[Data extracted from a collection]
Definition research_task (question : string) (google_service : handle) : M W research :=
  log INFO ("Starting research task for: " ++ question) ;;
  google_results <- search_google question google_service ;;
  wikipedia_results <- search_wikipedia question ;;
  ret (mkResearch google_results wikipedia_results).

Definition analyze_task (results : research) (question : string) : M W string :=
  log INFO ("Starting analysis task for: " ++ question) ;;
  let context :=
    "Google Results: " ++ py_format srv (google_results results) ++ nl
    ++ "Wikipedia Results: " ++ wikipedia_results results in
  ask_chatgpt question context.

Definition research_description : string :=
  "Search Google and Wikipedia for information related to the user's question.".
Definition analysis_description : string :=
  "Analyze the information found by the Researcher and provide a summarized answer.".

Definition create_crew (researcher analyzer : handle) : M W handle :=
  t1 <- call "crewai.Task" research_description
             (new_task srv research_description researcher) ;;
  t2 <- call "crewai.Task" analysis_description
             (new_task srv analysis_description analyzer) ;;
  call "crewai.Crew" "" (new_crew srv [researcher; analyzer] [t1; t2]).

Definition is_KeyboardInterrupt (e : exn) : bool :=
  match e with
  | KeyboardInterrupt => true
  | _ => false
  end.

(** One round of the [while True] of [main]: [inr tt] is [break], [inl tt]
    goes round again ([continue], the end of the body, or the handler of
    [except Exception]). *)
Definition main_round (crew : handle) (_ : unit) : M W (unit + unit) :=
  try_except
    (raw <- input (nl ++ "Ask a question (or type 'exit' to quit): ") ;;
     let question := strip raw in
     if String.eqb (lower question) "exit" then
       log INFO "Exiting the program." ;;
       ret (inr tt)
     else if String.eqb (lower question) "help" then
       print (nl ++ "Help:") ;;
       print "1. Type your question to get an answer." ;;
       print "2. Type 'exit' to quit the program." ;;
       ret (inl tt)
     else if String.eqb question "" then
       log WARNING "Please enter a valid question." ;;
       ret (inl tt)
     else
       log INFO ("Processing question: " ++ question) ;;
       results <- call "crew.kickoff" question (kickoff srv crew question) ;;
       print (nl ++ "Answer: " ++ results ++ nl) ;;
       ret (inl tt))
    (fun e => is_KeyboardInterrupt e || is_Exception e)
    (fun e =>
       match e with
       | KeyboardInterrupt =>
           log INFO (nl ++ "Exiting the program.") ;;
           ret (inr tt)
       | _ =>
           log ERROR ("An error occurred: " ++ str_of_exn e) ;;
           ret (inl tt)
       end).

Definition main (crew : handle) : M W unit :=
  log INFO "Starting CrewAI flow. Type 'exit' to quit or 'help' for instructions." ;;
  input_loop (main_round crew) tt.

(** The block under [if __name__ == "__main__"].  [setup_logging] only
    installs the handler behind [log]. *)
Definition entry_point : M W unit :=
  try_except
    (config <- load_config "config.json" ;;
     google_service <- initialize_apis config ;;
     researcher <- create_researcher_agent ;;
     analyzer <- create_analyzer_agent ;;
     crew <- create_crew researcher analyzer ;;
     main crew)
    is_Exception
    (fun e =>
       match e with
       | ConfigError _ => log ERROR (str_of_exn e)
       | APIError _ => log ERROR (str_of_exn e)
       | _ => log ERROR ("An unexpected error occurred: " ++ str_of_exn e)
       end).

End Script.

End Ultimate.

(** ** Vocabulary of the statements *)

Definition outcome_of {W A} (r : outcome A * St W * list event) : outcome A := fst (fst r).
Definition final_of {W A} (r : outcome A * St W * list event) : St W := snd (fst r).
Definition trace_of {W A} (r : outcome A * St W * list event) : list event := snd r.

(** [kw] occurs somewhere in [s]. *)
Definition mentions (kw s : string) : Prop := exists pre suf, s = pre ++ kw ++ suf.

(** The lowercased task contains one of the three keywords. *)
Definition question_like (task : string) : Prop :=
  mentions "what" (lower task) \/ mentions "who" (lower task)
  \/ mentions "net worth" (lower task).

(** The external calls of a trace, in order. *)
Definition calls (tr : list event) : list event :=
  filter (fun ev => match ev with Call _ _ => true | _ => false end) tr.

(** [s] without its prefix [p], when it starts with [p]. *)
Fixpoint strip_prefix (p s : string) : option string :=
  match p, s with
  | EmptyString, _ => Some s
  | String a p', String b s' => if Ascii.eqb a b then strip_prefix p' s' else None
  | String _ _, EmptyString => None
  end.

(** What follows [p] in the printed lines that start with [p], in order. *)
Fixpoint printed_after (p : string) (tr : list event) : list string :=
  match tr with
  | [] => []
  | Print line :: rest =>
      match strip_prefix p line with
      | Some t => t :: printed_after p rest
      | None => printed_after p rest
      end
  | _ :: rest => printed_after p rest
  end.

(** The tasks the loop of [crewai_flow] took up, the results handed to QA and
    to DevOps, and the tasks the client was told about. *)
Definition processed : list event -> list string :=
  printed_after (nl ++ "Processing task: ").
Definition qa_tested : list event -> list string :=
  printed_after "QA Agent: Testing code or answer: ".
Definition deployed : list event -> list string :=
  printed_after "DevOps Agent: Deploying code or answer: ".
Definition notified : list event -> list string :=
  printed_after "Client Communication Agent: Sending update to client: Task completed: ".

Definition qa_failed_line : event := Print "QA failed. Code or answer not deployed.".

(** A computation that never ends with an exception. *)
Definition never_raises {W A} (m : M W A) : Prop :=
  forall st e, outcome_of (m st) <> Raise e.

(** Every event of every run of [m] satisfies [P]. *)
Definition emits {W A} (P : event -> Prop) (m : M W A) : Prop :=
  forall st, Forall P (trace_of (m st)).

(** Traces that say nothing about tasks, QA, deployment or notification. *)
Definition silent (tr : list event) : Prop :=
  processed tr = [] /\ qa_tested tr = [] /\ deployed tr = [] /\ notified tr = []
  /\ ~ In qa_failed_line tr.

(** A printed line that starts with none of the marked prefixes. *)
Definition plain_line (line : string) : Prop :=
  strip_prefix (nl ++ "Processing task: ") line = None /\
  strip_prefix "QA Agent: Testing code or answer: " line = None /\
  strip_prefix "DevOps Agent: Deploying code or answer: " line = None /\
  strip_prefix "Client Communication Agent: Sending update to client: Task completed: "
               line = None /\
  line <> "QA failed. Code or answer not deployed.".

--

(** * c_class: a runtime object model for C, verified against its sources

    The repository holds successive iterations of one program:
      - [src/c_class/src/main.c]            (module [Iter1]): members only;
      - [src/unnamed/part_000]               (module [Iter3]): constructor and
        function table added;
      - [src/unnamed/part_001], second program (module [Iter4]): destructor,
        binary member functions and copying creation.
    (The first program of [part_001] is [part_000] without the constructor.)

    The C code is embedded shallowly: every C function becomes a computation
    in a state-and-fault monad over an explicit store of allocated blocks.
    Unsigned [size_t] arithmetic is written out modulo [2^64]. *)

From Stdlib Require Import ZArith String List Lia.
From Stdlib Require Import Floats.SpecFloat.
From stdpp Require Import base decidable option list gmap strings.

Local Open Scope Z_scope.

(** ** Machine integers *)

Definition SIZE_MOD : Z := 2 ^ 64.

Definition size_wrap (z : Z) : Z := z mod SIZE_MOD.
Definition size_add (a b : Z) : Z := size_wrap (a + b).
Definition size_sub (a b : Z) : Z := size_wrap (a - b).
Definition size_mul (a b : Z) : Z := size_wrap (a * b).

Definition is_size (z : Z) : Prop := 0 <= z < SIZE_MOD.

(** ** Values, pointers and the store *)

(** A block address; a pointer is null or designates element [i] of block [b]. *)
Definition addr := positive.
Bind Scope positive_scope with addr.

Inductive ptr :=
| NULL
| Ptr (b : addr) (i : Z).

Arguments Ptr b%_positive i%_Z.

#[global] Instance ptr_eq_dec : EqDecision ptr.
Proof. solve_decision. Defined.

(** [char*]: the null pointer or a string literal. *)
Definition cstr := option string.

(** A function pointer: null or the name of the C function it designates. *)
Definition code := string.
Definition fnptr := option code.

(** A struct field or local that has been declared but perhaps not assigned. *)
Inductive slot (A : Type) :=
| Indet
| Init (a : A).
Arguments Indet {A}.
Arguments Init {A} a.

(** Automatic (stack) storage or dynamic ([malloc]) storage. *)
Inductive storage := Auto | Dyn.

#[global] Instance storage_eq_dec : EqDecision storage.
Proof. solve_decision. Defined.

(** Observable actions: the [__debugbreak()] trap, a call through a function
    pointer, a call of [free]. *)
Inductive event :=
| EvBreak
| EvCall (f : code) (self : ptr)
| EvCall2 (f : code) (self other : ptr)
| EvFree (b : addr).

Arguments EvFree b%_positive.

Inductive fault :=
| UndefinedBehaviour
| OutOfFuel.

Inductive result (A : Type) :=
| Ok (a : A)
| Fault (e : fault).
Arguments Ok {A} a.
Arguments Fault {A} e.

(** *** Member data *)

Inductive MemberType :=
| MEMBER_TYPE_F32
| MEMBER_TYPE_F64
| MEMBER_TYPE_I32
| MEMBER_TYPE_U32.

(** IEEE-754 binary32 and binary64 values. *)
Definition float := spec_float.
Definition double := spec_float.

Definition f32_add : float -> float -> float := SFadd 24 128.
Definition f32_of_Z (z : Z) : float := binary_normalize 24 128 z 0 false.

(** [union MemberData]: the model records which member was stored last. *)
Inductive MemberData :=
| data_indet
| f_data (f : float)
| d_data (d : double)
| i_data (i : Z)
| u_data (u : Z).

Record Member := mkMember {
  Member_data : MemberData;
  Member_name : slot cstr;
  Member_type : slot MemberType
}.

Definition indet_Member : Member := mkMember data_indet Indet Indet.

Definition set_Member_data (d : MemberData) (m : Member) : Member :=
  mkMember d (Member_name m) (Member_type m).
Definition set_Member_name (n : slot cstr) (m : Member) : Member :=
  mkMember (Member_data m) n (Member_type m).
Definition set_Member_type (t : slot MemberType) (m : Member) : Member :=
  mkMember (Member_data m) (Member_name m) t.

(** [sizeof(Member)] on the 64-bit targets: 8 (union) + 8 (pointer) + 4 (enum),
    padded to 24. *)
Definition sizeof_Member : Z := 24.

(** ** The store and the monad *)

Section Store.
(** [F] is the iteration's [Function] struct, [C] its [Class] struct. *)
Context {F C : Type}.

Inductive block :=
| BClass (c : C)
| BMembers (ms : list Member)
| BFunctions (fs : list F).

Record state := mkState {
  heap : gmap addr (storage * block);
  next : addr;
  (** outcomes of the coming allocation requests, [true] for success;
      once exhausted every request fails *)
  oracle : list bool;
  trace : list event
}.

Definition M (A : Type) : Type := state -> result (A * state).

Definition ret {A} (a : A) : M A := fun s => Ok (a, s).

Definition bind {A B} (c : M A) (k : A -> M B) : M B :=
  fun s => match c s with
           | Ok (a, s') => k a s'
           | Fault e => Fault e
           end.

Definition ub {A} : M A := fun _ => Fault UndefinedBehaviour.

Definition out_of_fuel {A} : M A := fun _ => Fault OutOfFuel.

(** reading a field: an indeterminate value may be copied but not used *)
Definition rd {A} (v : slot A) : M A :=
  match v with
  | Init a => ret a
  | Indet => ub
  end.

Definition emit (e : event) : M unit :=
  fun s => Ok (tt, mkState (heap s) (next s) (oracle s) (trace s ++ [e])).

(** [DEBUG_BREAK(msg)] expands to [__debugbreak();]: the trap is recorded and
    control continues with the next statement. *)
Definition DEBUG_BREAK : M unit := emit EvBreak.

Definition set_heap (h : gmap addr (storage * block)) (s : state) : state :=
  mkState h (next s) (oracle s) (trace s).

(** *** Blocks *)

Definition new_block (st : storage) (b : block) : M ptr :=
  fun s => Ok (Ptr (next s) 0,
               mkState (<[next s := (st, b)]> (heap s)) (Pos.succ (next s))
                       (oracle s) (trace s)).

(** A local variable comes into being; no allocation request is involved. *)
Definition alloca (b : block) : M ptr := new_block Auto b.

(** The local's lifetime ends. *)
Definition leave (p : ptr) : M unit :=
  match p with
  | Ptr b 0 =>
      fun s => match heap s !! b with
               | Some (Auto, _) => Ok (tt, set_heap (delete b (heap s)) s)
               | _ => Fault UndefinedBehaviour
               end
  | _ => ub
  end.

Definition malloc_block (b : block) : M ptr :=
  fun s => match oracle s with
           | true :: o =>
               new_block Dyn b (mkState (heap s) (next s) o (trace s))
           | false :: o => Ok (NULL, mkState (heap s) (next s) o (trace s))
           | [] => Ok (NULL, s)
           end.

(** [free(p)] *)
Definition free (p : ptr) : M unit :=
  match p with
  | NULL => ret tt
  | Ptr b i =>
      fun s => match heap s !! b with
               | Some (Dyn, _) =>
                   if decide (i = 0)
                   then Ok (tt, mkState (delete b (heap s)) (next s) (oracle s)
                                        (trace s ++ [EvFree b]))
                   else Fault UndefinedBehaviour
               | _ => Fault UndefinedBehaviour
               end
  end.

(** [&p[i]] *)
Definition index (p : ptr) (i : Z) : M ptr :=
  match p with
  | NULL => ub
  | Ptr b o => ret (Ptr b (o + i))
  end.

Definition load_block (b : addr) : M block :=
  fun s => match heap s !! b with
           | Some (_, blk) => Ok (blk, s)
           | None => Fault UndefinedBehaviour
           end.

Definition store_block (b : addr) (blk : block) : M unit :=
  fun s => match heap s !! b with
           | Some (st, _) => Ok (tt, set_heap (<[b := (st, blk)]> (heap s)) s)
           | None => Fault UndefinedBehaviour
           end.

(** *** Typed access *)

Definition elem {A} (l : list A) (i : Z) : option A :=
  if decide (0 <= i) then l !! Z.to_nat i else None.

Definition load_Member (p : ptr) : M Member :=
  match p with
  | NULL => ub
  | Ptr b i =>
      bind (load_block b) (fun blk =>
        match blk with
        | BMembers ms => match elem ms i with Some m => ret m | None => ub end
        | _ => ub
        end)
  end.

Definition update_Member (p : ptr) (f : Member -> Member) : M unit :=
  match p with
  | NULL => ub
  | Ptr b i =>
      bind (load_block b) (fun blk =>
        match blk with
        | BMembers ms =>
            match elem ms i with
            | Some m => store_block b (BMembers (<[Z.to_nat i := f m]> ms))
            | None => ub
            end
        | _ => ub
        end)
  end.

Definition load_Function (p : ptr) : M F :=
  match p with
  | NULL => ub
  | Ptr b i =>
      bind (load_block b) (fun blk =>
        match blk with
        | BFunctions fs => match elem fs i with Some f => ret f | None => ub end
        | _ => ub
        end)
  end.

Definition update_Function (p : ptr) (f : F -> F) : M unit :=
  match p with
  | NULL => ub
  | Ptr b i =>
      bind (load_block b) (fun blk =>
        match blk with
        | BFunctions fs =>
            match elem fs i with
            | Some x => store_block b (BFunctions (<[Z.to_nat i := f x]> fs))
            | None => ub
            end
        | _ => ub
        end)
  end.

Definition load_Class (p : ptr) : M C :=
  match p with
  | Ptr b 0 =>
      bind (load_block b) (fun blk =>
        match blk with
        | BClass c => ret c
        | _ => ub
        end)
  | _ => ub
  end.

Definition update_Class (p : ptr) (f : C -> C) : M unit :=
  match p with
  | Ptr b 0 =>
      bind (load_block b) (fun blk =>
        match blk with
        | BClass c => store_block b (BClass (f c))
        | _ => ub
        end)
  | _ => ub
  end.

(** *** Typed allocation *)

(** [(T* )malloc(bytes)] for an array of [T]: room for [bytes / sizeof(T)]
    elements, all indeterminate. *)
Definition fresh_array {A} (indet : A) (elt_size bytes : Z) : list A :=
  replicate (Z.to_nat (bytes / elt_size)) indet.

*Task details:*
Write out each line above with the word "delete".

*The completed task:*
               | Some (Auto, _) => Ok (tt, set_heap (delete b (heap s)) s)
                   then Ok (tt, mkState (delete b (heap s)) (next s) (oracle s)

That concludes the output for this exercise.